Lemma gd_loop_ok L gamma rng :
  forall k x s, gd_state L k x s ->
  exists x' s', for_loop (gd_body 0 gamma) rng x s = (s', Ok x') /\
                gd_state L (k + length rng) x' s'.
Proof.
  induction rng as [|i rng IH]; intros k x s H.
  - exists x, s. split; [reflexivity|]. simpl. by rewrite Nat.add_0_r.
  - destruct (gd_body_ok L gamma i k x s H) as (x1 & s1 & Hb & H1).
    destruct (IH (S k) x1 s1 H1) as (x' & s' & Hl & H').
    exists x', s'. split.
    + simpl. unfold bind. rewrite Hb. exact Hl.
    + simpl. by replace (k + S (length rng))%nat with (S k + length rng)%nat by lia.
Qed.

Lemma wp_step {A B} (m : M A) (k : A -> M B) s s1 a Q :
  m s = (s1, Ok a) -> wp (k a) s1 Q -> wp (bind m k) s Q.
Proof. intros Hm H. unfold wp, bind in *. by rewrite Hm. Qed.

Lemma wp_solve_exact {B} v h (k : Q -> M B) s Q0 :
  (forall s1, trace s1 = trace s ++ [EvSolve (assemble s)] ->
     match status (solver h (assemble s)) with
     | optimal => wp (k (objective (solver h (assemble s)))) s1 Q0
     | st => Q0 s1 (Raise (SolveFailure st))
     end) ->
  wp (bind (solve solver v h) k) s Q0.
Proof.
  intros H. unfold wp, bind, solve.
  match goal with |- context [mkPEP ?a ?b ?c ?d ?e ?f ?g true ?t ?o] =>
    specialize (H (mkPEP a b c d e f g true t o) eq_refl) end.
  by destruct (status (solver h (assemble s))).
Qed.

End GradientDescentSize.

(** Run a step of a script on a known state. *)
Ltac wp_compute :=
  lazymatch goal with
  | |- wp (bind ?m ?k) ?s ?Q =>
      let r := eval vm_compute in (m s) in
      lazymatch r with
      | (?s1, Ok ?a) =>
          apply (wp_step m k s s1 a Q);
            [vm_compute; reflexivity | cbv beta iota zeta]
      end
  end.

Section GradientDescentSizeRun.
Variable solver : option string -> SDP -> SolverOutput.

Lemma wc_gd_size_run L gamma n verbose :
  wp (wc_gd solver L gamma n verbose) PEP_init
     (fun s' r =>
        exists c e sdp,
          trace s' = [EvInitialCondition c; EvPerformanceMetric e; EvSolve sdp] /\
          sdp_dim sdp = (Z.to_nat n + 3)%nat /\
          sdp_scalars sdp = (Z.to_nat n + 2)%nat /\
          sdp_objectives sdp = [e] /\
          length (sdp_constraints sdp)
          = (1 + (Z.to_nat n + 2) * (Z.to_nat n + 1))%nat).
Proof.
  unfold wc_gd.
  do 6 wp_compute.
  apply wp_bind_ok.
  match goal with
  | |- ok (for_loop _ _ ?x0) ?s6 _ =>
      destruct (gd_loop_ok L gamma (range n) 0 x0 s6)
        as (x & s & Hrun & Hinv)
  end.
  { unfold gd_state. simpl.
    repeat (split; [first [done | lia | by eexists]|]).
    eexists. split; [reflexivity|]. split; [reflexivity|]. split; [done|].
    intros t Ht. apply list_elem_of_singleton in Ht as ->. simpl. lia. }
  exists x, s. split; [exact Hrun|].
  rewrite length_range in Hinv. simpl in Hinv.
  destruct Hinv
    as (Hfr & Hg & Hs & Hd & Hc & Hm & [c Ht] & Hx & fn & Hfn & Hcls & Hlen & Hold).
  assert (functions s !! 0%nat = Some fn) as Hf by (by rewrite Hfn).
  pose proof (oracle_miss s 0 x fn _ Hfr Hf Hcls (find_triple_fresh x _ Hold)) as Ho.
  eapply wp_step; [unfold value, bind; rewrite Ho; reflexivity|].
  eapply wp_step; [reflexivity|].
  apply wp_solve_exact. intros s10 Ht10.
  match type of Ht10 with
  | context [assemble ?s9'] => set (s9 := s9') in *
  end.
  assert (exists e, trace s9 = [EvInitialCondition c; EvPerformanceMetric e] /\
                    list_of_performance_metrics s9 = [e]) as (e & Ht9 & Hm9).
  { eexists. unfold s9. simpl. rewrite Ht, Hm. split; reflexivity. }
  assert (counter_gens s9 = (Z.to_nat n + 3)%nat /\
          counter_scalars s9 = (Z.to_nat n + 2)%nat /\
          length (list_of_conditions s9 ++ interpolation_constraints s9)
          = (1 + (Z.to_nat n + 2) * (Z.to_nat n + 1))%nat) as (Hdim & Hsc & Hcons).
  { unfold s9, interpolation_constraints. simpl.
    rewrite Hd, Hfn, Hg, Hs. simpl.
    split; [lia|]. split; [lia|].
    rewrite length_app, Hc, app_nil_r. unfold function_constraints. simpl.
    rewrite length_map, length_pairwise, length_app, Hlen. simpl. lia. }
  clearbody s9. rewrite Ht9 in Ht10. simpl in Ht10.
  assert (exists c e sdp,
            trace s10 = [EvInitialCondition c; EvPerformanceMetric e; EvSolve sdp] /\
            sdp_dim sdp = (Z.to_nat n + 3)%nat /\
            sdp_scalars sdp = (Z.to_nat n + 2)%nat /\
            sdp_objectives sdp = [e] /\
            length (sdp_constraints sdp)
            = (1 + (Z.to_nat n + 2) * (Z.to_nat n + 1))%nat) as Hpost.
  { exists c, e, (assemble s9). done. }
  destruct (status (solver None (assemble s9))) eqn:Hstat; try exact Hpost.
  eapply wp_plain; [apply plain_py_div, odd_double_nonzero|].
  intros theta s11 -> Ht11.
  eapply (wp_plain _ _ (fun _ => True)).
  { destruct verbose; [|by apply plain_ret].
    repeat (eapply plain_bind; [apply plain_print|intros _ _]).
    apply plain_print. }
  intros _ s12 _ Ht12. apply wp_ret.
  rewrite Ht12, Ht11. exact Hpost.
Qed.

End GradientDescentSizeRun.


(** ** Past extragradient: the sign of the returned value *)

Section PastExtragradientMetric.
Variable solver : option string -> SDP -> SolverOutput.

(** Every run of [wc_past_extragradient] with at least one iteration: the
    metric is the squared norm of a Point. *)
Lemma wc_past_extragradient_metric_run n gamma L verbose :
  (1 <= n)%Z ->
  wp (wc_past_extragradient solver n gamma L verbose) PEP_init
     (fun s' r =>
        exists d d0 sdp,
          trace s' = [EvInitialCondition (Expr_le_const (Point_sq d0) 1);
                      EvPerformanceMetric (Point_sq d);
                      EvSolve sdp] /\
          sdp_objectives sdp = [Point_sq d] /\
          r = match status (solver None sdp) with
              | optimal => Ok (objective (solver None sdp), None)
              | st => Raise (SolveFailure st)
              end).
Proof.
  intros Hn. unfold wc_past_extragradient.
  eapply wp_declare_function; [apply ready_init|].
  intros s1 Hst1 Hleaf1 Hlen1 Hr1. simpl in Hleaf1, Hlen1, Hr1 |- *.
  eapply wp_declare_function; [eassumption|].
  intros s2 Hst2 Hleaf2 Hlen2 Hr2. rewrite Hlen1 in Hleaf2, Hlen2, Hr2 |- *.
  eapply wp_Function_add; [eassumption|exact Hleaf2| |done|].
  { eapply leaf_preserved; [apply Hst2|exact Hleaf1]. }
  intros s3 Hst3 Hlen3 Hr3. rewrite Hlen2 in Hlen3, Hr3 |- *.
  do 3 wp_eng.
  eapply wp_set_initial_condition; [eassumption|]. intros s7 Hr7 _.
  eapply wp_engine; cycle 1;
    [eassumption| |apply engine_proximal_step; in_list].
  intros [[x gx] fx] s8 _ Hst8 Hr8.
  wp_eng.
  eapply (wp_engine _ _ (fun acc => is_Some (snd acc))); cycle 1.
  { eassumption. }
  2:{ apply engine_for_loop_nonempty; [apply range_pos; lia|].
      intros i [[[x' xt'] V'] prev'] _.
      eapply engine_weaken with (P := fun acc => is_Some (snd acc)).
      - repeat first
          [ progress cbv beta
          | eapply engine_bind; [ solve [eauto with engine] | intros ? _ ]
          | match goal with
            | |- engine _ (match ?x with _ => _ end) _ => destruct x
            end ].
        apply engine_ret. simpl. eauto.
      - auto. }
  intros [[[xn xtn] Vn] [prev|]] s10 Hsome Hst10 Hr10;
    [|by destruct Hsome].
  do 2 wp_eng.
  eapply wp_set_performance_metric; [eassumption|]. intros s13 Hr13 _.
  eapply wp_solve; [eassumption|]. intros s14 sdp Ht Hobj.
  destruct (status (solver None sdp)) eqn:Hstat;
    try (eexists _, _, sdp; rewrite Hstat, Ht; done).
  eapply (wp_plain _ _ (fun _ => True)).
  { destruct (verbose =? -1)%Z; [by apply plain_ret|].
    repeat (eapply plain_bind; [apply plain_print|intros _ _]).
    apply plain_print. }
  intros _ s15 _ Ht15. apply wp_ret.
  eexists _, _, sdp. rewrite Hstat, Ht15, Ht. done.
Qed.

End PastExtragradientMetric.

---+---

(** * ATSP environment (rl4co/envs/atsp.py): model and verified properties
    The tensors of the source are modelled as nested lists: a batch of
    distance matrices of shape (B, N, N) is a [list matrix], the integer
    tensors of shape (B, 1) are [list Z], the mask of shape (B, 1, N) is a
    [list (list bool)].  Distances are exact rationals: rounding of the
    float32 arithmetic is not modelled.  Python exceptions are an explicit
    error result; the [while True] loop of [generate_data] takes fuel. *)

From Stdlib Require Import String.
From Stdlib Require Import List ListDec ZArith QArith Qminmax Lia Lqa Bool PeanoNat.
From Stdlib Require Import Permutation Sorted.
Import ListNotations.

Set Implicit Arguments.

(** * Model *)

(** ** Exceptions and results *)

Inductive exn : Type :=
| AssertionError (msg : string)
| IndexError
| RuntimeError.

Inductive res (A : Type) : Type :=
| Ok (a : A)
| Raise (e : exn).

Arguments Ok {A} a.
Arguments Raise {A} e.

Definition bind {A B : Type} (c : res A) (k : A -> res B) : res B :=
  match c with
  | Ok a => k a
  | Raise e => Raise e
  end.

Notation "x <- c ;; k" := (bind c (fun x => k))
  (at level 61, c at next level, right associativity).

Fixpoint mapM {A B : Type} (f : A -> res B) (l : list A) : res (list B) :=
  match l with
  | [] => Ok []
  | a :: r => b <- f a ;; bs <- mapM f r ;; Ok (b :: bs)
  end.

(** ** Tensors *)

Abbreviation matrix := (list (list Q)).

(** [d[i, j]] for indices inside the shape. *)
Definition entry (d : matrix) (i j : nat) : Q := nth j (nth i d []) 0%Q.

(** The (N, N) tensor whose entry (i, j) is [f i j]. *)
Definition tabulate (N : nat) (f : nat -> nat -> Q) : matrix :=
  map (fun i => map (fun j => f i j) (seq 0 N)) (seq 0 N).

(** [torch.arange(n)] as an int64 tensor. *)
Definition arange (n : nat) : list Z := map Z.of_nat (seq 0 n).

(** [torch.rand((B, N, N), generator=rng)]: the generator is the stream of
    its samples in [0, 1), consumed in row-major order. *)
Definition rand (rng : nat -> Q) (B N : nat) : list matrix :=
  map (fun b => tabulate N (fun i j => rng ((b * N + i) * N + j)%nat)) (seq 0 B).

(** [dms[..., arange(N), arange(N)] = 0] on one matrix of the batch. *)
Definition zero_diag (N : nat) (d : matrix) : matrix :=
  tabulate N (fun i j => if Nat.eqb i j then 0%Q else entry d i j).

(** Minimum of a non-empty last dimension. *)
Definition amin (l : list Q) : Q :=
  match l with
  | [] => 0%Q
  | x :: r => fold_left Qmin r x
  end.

---+---

ABOUT THIS EXERCISE: Using the records above, copy word for word the line with "Lemma gd_loop_ok L", the line with "intros H. unfold wp, bind, solve.", and every line between them.

EXPECTED ANSWER:
Lemma gd_loop_ok L gamma rng :
  forall k x s, gd_state L k x s ->
  exists x' s', for_loop (gd_body 0 gamma) rng x s = (s', Ok x') /\
                gd_state L (k + length rng) x' s'.
Proof.
  induction rng as [|i rng IH]; intros k x s H.
  - exists x, s. split; [reflexivity|]. simpl. by rewrite Nat.add_0_r.
  - destruct (gd_body_ok L gamma i k x s H) as (x1 & s1 & Hb & H1).
    destruct (IH (S k) x1 s1 H1) as (x' & s' & Hl & H').
    exists x', s'. split.
    + simpl. unfold bind. rewrite Hb. exact Hl.
    + simpl. by replace (k + S (length rng))%nat with (S k + length rng)%nat by lia.
Qed.

Lemma wp_step {A B} (m : M A) (k : A -> M B) s s1 a Q :
  m s = (s1, Ok a) -> wp (k a) s1 Q -> wp (bind m k) s Q.
Proof. intros Hm H. unfold wp, bind in *. by rewrite Hm. Qed.

Lemma wp_solve_exact {B} v h (k : Q -> M B) s Q0 :
  (forall s1, trace s1 = trace s ++ [EvSolve (assemble s)] ->
     match status (solver h (assemble s)) with
     | optimal => wp (k (objective (solver h (assemble s)))) s1 Q0
     | st => Q0 s1 (Raise (SolveFailure st))
     end) ->
  wp (bind (solve solver v h) k) s Q0.
Proof.
  intros H. unfold wp, bind, solve.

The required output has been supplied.